- **ACTION ITEM**:
The number of lines in the records that include "VInt" is all you should give.

══ DATA EXTRACTS ══

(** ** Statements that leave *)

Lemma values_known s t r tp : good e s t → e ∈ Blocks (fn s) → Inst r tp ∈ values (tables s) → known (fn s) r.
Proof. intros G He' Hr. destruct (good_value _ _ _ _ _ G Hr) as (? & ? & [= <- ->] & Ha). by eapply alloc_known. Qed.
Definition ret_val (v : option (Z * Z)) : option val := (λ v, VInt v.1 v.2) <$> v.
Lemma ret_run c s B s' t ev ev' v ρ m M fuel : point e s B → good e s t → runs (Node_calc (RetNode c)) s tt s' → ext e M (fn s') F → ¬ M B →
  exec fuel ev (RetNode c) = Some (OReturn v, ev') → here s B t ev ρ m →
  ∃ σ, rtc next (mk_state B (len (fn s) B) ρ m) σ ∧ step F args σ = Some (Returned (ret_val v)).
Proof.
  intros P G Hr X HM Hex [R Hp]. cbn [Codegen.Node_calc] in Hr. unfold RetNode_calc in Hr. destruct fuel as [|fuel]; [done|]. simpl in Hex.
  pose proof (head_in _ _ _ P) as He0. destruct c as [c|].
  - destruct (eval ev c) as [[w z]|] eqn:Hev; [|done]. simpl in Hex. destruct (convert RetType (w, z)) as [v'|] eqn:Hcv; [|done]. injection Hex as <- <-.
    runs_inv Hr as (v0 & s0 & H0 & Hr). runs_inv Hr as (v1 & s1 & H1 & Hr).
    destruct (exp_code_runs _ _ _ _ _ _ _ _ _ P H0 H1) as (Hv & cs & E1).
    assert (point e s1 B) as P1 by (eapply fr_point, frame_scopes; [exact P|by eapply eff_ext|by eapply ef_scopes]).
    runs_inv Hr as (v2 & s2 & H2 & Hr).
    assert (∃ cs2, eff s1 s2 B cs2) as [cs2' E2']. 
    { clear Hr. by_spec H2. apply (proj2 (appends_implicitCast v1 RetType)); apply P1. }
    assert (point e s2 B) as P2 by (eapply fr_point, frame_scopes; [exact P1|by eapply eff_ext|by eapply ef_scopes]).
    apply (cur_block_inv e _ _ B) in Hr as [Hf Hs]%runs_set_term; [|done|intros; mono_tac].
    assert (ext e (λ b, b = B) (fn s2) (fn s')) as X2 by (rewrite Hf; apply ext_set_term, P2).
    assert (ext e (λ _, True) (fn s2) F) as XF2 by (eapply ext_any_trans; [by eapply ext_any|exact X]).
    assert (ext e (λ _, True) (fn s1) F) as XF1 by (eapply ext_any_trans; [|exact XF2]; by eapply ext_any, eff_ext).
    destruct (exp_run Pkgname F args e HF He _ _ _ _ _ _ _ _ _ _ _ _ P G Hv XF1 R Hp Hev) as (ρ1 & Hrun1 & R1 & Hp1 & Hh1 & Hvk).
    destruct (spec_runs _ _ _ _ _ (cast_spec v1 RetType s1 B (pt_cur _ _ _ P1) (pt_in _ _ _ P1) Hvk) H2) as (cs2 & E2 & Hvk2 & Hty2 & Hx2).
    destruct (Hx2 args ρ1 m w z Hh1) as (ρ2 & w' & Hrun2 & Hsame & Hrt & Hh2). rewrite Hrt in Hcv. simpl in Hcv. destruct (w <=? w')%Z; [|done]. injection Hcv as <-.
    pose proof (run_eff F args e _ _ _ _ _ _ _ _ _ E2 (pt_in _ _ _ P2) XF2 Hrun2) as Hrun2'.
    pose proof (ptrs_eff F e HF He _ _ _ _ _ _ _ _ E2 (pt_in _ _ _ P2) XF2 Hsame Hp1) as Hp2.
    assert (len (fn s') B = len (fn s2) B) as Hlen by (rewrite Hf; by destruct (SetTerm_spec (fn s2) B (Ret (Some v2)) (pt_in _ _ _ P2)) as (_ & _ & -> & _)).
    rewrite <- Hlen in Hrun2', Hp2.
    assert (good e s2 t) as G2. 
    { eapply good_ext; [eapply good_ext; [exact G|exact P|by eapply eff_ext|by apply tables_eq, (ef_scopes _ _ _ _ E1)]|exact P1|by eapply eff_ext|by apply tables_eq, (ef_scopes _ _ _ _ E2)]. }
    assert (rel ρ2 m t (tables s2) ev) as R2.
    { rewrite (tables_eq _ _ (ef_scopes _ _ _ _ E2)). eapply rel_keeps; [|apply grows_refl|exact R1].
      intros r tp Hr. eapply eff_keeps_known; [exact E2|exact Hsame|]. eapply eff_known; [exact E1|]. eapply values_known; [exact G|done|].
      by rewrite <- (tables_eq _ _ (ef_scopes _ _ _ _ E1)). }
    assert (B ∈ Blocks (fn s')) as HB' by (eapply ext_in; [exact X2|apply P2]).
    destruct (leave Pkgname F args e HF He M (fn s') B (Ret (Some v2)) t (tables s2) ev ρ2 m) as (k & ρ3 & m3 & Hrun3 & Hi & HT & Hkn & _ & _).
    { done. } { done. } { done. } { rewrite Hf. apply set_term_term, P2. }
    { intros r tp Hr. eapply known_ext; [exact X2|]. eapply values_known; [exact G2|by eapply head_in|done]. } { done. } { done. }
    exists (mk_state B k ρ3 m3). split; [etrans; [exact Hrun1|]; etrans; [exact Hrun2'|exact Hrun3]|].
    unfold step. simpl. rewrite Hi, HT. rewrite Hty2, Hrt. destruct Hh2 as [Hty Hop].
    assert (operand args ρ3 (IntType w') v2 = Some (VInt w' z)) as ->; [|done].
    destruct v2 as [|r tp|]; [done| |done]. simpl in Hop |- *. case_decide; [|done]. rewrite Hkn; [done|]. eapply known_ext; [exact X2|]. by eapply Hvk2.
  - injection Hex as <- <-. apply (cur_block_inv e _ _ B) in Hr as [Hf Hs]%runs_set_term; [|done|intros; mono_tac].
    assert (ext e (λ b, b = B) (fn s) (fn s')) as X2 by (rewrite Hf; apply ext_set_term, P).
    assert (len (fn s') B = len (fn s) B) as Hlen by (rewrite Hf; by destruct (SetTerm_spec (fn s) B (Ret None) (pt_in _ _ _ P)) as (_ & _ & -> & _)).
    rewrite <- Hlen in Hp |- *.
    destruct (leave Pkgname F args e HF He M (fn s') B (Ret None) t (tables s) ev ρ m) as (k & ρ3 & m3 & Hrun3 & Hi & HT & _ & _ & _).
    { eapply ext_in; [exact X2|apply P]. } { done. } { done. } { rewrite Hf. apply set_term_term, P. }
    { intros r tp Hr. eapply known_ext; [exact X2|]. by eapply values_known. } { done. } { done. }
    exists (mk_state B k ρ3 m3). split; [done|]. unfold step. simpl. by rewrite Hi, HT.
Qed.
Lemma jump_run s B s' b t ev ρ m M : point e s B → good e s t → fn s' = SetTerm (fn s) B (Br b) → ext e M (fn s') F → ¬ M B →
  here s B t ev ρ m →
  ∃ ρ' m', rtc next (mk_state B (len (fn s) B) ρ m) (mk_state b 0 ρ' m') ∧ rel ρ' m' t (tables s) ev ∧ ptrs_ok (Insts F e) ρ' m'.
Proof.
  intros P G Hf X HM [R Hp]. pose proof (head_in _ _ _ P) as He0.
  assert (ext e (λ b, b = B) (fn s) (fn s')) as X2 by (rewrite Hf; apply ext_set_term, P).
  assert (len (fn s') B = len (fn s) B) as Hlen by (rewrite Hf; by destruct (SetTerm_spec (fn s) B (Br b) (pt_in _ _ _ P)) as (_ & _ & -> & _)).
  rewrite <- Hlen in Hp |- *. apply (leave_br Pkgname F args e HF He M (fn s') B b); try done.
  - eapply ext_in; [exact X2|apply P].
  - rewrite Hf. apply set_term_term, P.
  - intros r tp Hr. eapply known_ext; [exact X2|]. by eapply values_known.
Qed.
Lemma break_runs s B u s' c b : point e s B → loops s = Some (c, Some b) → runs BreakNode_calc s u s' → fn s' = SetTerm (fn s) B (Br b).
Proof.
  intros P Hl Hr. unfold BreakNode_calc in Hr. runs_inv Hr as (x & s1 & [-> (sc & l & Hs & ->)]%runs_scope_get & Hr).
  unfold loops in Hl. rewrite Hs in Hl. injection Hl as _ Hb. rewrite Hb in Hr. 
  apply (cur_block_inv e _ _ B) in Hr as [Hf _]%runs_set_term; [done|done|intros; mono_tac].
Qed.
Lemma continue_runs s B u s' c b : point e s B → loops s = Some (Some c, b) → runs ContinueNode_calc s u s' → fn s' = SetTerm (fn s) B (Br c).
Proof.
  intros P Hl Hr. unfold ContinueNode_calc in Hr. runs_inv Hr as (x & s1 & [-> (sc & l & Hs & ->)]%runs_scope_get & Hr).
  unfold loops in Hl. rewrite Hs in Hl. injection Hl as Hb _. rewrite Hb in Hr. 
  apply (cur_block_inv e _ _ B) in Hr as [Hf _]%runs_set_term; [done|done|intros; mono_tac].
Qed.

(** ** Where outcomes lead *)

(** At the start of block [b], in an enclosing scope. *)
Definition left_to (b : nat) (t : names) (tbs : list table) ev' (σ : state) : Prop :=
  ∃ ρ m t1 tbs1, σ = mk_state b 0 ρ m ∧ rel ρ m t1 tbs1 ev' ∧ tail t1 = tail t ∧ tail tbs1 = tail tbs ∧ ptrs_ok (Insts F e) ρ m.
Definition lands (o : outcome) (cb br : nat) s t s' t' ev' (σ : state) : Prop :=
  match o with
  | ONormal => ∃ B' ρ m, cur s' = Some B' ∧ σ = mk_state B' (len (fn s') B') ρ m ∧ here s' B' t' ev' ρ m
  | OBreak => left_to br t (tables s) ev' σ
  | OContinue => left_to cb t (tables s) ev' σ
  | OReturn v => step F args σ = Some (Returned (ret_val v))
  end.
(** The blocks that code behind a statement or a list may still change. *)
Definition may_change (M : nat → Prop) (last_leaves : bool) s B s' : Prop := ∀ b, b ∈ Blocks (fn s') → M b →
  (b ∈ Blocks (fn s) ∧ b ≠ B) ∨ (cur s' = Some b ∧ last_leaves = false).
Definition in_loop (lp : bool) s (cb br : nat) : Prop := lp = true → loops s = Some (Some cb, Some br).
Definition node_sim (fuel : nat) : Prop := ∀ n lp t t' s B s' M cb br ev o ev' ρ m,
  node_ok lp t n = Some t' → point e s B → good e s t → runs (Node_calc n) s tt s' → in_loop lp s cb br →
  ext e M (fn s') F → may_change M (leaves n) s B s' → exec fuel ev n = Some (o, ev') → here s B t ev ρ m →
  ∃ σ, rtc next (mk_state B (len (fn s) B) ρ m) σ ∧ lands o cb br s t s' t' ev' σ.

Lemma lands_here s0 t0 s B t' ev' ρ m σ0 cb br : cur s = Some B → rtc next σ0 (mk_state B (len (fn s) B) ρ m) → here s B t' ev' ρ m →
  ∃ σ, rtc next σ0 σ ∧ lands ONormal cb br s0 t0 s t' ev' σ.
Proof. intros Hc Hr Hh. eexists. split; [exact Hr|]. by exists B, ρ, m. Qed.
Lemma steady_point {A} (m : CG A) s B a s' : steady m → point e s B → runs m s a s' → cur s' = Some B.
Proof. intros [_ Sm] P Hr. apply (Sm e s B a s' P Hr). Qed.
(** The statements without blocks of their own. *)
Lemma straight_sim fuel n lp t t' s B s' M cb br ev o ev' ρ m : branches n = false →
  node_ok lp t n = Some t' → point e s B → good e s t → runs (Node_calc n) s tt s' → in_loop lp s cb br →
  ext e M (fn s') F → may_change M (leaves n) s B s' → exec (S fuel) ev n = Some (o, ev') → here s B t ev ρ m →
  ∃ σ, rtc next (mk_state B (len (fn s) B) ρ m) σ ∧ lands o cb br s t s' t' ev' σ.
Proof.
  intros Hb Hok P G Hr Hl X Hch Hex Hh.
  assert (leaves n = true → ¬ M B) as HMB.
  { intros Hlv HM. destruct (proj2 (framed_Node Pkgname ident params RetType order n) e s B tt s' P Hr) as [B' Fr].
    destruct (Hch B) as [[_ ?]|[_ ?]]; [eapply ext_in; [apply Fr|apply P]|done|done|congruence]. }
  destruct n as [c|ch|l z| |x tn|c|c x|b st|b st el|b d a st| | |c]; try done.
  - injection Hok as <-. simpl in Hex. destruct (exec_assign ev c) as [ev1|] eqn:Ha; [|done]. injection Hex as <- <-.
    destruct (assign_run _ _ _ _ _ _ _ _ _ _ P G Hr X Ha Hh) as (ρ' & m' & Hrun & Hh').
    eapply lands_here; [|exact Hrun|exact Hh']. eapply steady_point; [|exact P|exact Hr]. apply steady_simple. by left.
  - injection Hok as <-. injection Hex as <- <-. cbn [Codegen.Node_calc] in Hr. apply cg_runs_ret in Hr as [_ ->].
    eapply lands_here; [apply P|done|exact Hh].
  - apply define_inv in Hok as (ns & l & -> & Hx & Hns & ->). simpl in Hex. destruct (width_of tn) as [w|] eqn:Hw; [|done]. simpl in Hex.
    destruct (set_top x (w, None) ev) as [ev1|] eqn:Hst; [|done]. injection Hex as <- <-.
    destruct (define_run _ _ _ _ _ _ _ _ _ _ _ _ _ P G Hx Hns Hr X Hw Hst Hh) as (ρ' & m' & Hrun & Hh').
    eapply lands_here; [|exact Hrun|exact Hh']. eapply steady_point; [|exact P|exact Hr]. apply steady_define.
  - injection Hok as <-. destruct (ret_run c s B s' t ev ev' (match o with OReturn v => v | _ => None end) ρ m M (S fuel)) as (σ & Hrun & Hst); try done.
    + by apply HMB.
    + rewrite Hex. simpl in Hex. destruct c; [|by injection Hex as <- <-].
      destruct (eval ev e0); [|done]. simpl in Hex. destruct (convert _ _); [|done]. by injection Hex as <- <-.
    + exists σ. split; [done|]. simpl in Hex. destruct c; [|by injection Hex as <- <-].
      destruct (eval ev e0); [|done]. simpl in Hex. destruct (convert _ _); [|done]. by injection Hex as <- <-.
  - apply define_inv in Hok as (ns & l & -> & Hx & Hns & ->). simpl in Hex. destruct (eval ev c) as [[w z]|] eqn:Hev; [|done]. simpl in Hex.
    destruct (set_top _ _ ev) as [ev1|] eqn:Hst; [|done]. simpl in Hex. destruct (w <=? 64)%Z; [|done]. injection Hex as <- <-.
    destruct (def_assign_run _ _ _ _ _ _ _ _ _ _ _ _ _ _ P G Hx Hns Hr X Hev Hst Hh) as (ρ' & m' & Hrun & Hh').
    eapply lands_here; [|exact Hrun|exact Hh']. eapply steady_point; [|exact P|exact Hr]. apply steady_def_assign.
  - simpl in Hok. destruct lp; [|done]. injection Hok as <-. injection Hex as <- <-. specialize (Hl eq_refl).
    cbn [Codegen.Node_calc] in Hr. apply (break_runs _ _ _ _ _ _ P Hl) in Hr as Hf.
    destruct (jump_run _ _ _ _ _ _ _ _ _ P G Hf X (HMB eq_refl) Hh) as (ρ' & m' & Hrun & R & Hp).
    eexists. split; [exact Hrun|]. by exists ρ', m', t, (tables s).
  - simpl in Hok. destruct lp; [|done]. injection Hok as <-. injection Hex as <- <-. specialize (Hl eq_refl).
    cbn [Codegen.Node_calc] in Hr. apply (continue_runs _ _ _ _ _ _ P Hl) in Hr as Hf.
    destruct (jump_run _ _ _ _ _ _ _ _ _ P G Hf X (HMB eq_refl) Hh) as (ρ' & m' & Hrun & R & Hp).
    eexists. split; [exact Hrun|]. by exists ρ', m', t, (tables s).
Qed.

═══
══ DATA EXTRACTS ══

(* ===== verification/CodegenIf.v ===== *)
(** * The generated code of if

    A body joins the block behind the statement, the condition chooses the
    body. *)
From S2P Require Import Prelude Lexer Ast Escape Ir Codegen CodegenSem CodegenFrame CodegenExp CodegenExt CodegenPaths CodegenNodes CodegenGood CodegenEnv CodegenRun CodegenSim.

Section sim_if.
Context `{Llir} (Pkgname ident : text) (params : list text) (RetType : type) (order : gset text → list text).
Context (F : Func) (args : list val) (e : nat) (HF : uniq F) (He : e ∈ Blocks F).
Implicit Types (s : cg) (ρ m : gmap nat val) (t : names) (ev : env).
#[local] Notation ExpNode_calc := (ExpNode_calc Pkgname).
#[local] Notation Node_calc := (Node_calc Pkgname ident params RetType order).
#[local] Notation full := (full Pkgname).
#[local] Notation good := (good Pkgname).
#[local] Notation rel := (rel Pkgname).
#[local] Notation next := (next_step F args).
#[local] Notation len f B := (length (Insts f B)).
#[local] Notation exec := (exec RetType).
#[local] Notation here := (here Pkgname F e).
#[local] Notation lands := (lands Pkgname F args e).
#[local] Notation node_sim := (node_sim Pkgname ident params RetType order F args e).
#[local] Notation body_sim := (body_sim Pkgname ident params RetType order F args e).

═══

- **TASK RESULT**:
2